The report criticizes public schools for “operat[ing] as a government-controlled monopoly, leaving families with limited options for their children’s education and with limited ways to hold school officials accountable for poor outcomes,” and notes that test scores across the country have been “stagnant.”

“The National Assessment of Educational Progress (NAEP) reveals declining proficiency rates in key subjects like math and reading, even as states spend billions of dollars on public education each year,” the Club noted. “In many cases, administrative costs are growing faster than teacher salaries, diverting resources away from the classroom and into bloated bureaucracies.”

“Parents understand their children’s needs better than any federal agency or state bureaucracy ever will,” David McIntosh, the Club for Growth’s president, told the Reporter. “The evidence bears this out concretely; these are not ideological experiments. The question now is whether more states will lift the unnecessary burden of zip-code-assigned schooling.
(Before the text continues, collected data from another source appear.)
Lemma repr_get (pop : bool) mA q m f val mA' q' r :
  repr t mA q m f -> 0 < used f ->
  q_out (blk (k_data f)) (k_esize f) pop mA q val 1 = Ok (mA', q', r) ->
  exists m' f', (if pop then kfifo_get t m f val
                 else let! (m, r) := kfifo_peek t m f val in Ok (m, f, r)) = Ok (m', f', r) /\
    repr t mA' q' m' f' /\ same_buffer f f'.
Proof.
  intros Hrep Hu Hq. destruct (repr_out pop _ _ _ _ _ _ _ _ _ Hrep Hq) as (m' & f' & E & H).
  exists m', f'. split; [|exact H]. destruct (repr_len _ _ _ _ Hrep) as [HZ HL].
  destruct Hrep as [Hwf Ht _ Ho]. pose proof (wf_esize _ _ Hwf).
  unfold q_out in Hq. rewrite HL, Z.min_l, Z.mul_1_l in Hq by lia. cbn in Hq.
  destruct (client_store _ _ _ _) as [mA1|] eqn:Es; [|discriminate].
  apply client_store_inv in Es as (Hne & _ & Hv).
  replace (zlen (take _ q)) with (k_esize f) in Hv by (unfold zlen in *; rewrite length_take; nia).
  assert (writable m f val (k_esize f)) as Hw.
  { split; [exact Hne | eapply valid_only_block; eassumption]. }
  rewrite <- E. destruct pop; [now apply get_is_out | now rewrite peek_is_out_peek].
Qed.

Lemma repr_pop mA q m f n :
  repr t mA q m f -> 0 <= n <= used f ->
  repr t mA (drop (Z.to_nat (n * k_esize f)) q) m (set_out f (k_out f ⊞ n)).
Proof.
  intros [Hwf Ht Hc Ho] Hn. destruct (pop_contents m f n Hwf Hn) as [Hw' Hc'].
  split; [exact Hw' | now apply (typed_same_buffer t f) | congruence | exact Ho].
Qed.

Lemma repr_reset mA q m f x :
  repr t mA q m f -> 0 <= x < W32 -> repr t mA [] m (set_in (set_out f x) x).
Proof.
  intros [Hwf Ht Hc Ho] Hx. pose proof (wf_cap _ _ Hwf).
  assert (used (set_in (set_out f x) x) = 0) as Hu by (unfold used; cbn; now rewrite Z.sub_diag).
  split; [|now apply (typed_same_buffer t f) | unfold contents; now rewrite Hu | exact Ho].
  apply (wf_move m f); [assumption | now repeat split | assumption.. | lia].
Qed.

Lemma repr_write mA q m f p bs mA' :
  repr t mA q m f -> client_store (blk (k_data f)) mA p bs = Ok mA' ->
  exists m', store m p bs = Ok m' /\ repr t mA' q m' f.
Proof.
  intros [Hwf Ht Hc Ho] (Hne & -> & Hv)%client_store_inv.
  exists (put_bytes m p bs). pose proof (put_bytes_only m p bs) as Hp. split.
  - apply store_put. eapply valid_only_block; eassumption.
  - split; [eapply wf_only_block; eassumption | assumption | | now apply put_bytes_agree].
    rewrite <- Hc. unfold contents. now rewrite (window_only_block _ _ _ _ Hp Hne).
Qed.

Lemma repr_exec mA q m f o mA' q' r :
  repr t mA q m f ->
  q_exec (blk (k_data f)) (capacity f) (k_esize f) mA q o = Ok (mA', q', r) ->
  exists m' f', exec t m f o = Ok (m', f', r) /\ repr t mA' q' m' f' /\ same_buffer f f'.
Proof.
  intros Hrep. destruct (repr_len _ _ _ _ Hrep) as [HZ HL]. pose proof (used_nonneg f).
  pose proof Hrep as [Hwf Ht Hc Ho]. pose proof (wf_used _ _ Hwf) as Hu.
  unfold q_exec. rewrite HL. destruct o; unfold exec.
  - destruct (Z.leb_spec (capacity f) (used f)); [|now apply repr_put].
    intros [= <- <- <-]. exists m, f. split; [|exact (conj Hrep (same_buffer_refl f))].
    unfold kfifo_put. rewrite Hnr, (full_iff m f Hwf). cbn [truthy Z.eqb negb].
    destruct (Z.eqb_spec (capacity f - used f) 0); [reflexivity | lia].
  - destruct (Z.eqb_spec (used f) 0) as [E|]; [|apply (repr_get true); [assumption | lia]].
    intros [= <- <- <-]. exists m, f. split; [|exact (conj Hrep (same_buffer_refl f))].
    unfold kfifo_get, kfifo_is_empty. now rewrite Hnr, (empty_iff m), E.
  - destruct (Z.eqb_spec (used f) 0) as [E|]; [|apply (repr_get false); [assumption | lia]].
    intros [= <- <- <-]. exists m, f. split; [|exact (conj Hrep (same_buffer_refl f))].
    unfold kfifo_peek, kfifo_is_empty. now rewrite Hnr, (empty_iff m), E.
  - unfold kfifo_in. rewrite Hnr. now apply repr_in.
  - unfold kfifo_out. rewrite Hnr. now apply (repr_out true).
  - unfold kfifo_out_peek. rewrite Hnr. now apply (repr_out false).
  - unfold kfifo_skip. rewrite Hnr. destruct (Z.ltb_spec 0 (used f)); [|discriminate].
    intros [= <- <- <-]. eexists _, _. split; [reflexivity | split; [|now repeat split]].
    rewrite <- (Z.mul_1_l (k_esize f)). apply repr_pop; [assumption | lia].
  - intros [= <- <- <-]. eexists _, _. split; [reflexivity | split; [|now repeat split]].
    apply (repr_reset _ q); [assumption | lia].
  - intros [= <- <- <-]. eexists _, _. split; [reflexivity | split; [|now repeat split]].
    replace (kfifo_reset_out f) with (set_in (set_out f (k_in f)) (k_in f)) by now destruct f.
    apply (repr_reset _ q); [assumption | apply (wf_in _ _ Hwf)].
  - intros [= <- <- <-]. exists m, f. exact (conj eq_refl (conj Hrep (same_buffer_refl f))).
  - intros [= <- <- <-]. exists m, f. split; [|exact (conj Hrep (same_buffer_refl f))].
    unfold kfifo_avail, kfifo_size, kfifo_len. rewrite Hnr, (wf_mask_word m) by assumption.
    fold (used f). pose proof (wf_cap _ _ Hwf). cbn [truthy Z.eqb negb rbind].
    rewrite u32_small by lia. reflexivity.
  - intros [= <- <- <-]. exists m, f. split; [|exact (conj Hrep (same_buffer_refl f))].
    unfold kfifo_is_empty. now rewrite (empty_iff m).
  - intros [= <- <- <-]. exists m, f. split; [|exact (conj Hrep (same_buffer_refl f))].
    rewrite (full_iff m f Hwf). do 3 f_equal. ztest; lia.
  - intros [= <- <- <-]. exists m, f. split; [|exact (conj Hrep (same_buffer_refl f))].
    unfold kfifo_peek_len, kfifo_len. rewrite Hnr. cbn [truthy Z.eqb negb rbind].
    fold (used f). rewrite HZ, <- (typed_size _ _ Ht). pose proof (wf_bytes _ _ Hwf).
    pose proof (wf_esize _ _ Hwf). rewrite u32_small by nia. reflexivity.
  - destruct (client_store _ _ _ _) as [mA1|] eqn:Es; cbn [rbind]; [intros [= <- <- <-] | discriminate].
    destruct (repr_write _ _ _ _ _ _ _ Hrep Es) as (m' & -> & Hr). cbn [rbind].
    exists m', f. exact (conj eq_refl (conj Hr (same_buffer_refl f))).
Qed.
End Refinement.

(** C6: an element fifo is a bounded queue.  Whenever a sequence of interface
    calls and caller writes runs on a plain byte queue bounded by [capacity]
    elements (that is, the callers' buffers are accessible and apart from the
    fifo's, and nothing is skipped on empty), it runs on the fifo without
    undefined behaviour, every call returns the same value, the callers'
    memory ends up the same and the fifo holds the bytes of the queue. *)
Theorem kfifo_refines_queue t mA q m f os mA' q' rs :
  t_recsize t = 0 -> repr t mA q m f ->
  q_run (blk (k_data f)) (capacity f) (k_esize f) mA q os = Ok (mA', q', rs) ->
  exists m' f', run t m f os = Ok (m', f', rs) /\ repr t mA' q' m' f'.
Proof.
  intros Hnr. revert mA q m f rs.
  induction os as [|o os IH]; cbn; intros mA q m f rs Hrep Hq.
  { injection Hq as <- <- <-. eauto. }
  destruct (q_exec _ _ _ mA q o) as [[[mA1 q1] r]|] eqn:E1; [cbn in Hq | discriminate].
  destruct (repr_exec t Hnr _ _ _ _ _ _ _ _ Hrep E1) as (m1 & f1 & -> & Hrep1 & Hm & He & Hd).
  destruct (q_run _ _ _ mA1 q1 os) as [[[mA2 q2] rs2]|] eqn:E2; [cbn in Hq | discriminate].
  injection Hq as <- <- <-. cbn [rbind].
  destruct (IH mA1 q1 m1 f1 rs2 Hrep1) as (m2 & f2 & -> & Hrep2).
  - unfold capacity in *. now rewrite Hm, He, Hd.
  - cbn [rbind]. eauto.
Qed.

Lemma kfifo_refines_queue_witness :
  let os := [OIn (Ptr 64 0) 3; OPeekLen; OGet (Ptr 64 6); OOut (Ptr 64 0) 9; OIsEmpty;
             OPut (Ptr 64 4); OLen; OReset; OAvail] in
  exists m' f', run sample_type sample_mem sample_fifo os =
    Ok (m', f', [2; 8; 1; 3; 1; 1; 1; 0; 4]).
Proof.
  intros os.
  destruct (kfifo_refines_queue sample_type sample_mem [20; 21; 22; 23] sample_mem sample_fifo os
              (Mem {[ 16 := [22; 23; 0; 0; 0; 0; 20; 21]; 64 := [22; 23; 1; 2; 3; 4; 20; 21] ]} ∅)
              [] [2; 8; 1; 3; 1; 1; 1; 0; 4]) as (m' & f' & E & _).
  - reflexivity.
  - split; [apply sample_wf | now split | reflexivity | now split].
  - vm_compute. reflexivity.
  - exists m', f'. exact E.
Defined.

(** *** The queue of records *)

(** Bytes a queue of records takes. *)
Definition footprint (recsize : Z) (rs : list (list Z)) : Z :=
  zlen (concat (encode recsize <$> rs)).

(** A record that does not fit is refused; one whose length does not fit the
    header, or a request whose size wraps, is outside the contract. *)
Definition r_in (b N recsize : Z) (m : mem) (rs : list (list Z)) (p : ptr) (n : Z)
    : res (mem * list (list Z) * Z) :=
  let! _ := defined_if ((0 <=? n) && (n + recsize <? W32)) in
  if N - footprint recsize rs <? n + recsize then Ok (m, rs, 0)
  else
    let! _ := defined_if (n <=? max_rec recsize) in
    let! bs := client_load b m p n in
    Ok (m, rs ++ [bs], n).

Definition r_out (b : Z) (pop : bool) (m : mem) (rs : list (list Z)) (p : ptr) (n : Z)
    : res (mem * list (list Z) * Z) :=
  let! _ := defined_if (0 <=? n) in
  match rs with
  | [] => Ok (m, rs, 0)
  | r :: rs' =>
      let n := Z.min n (zlen r) in
      let! m := client_store b m p (take (Z.to_nat n) r) in
      Ok (m, if pop then rs' else rs, n)
  end.

Definition r_exec (t : ftype) (b N : Z) (m : mem) (rs : list (list Z)) (o : op)
    : res (mem * list (list Z) * Z) :=
  let recsize := t_recsize t in
  let len := footprint recsize rs in
  match o with
  | OPut val => r_in b N recsize m rs val (t_size t)
  | OGet val => r_out b true m rs val (t_ptrsize t)
  | OPeek val => r_out b false m rs val (t_ptrsize t)
  | OIn buf n => r_in b N recsize m rs buf n
  | OOut buf n => r_out b true m rs buf n
  | OOutPeek buf n => r_out b false m rs buf n
  | OSkip => match rs with [] => Err UB | _ :: rs' => Ok (m, rs', 0) end
  | OReset | OResetOut => Ok (m, [], 0)
  | OLen => Ok (m, rs, len)
  | OAvail => Ok (m, rs, Z.min (Z.max 0 (N - len - recsize)) (max_rec recsize))
  | OIsEmpty => Ok (m, rs, b2z (bool_decide (rs = [])))
  | OIsFull => Ok (m, rs, b2z (len =? N))
  | OPeekLen => match rs with [] => Err UB | r :: _ => Ok (m, rs, zlen r) end
  | OWrite p bs => let! m := client_store b m p bs in Ok (m, rs, 0)
  end.

Fixpoint r_run (t : ftype) (b N : Z) (m : mem) (rs : list (list Z)) (os : list op)
    : res (mem * list (list Z) * list Z) :=
  match os with
  | [] => Ok (m, rs, [])
  | o :: os =>
      let! (m, rs, v) := r_exec t b N m rs o in
      let! (m, rs, vs) := r_run t b N m rs os in
      Ok (m, rs, v :: vs)
  end.

(** [f] in memory [m] stands for the records [rs] next to the callers' memory. *)
Record rec_repr (recsize : Z) (mA : mem) (rs : list (list Z)) (m : mem) (f : kfifo) : Prop := {
  rr_records : records m f recsize rs;
  rr_client : only_block (blk (k_data f)) mA m
}.

Section RecRefinement.
Context (t : ftype).
Abbreviation recsize := (t_recsize t).

Lemma rr_used mA rs m f : rec_repr recsize mA rs m f -> footprint recsize rs = used f.
Proof.
  intros [[Hwf He _ Hc _] _]. unfold footprint, zlen. rewrite <- Hc, contents_length by assumption.
  rewrite He. pose proof (used_nonneg f). lia.
Qed.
It’s time to give every child in this country access to the education that fits their needs, not the one assigned to them by geography.”

That report is exactly what McIntosh’s organization recommends: “educational freedom,” and it notes that Trump-won states like Arizona and Florida, “where school choice policies have led to better student outcomes at a lower cost,” offer a roadmaps that the other 48 states can look to.

“By allowing families to direct education funding toward the best learning environment for their children — whether that be a public, charter, private, homeschool, or hybrid model — competition is introduced, forcing schools to innovate, become more efficient, and prioritize student success,” it notes.

The Club’s solutions include universal Education Savings Accounts (ESAs), tax-credit scholarships, open enrollment policies, and deregulation, which it argues “can break the cycle of underperformance and wasted spending, empowering both parents and teachers to effect educational change.”

Another solution it offers is a longstanding GOP priority: “the expansion of charter and magnet schools.” 

The report, which can be accessed here, is the latest move by the Club to push for issues like school choice and reduced government spending.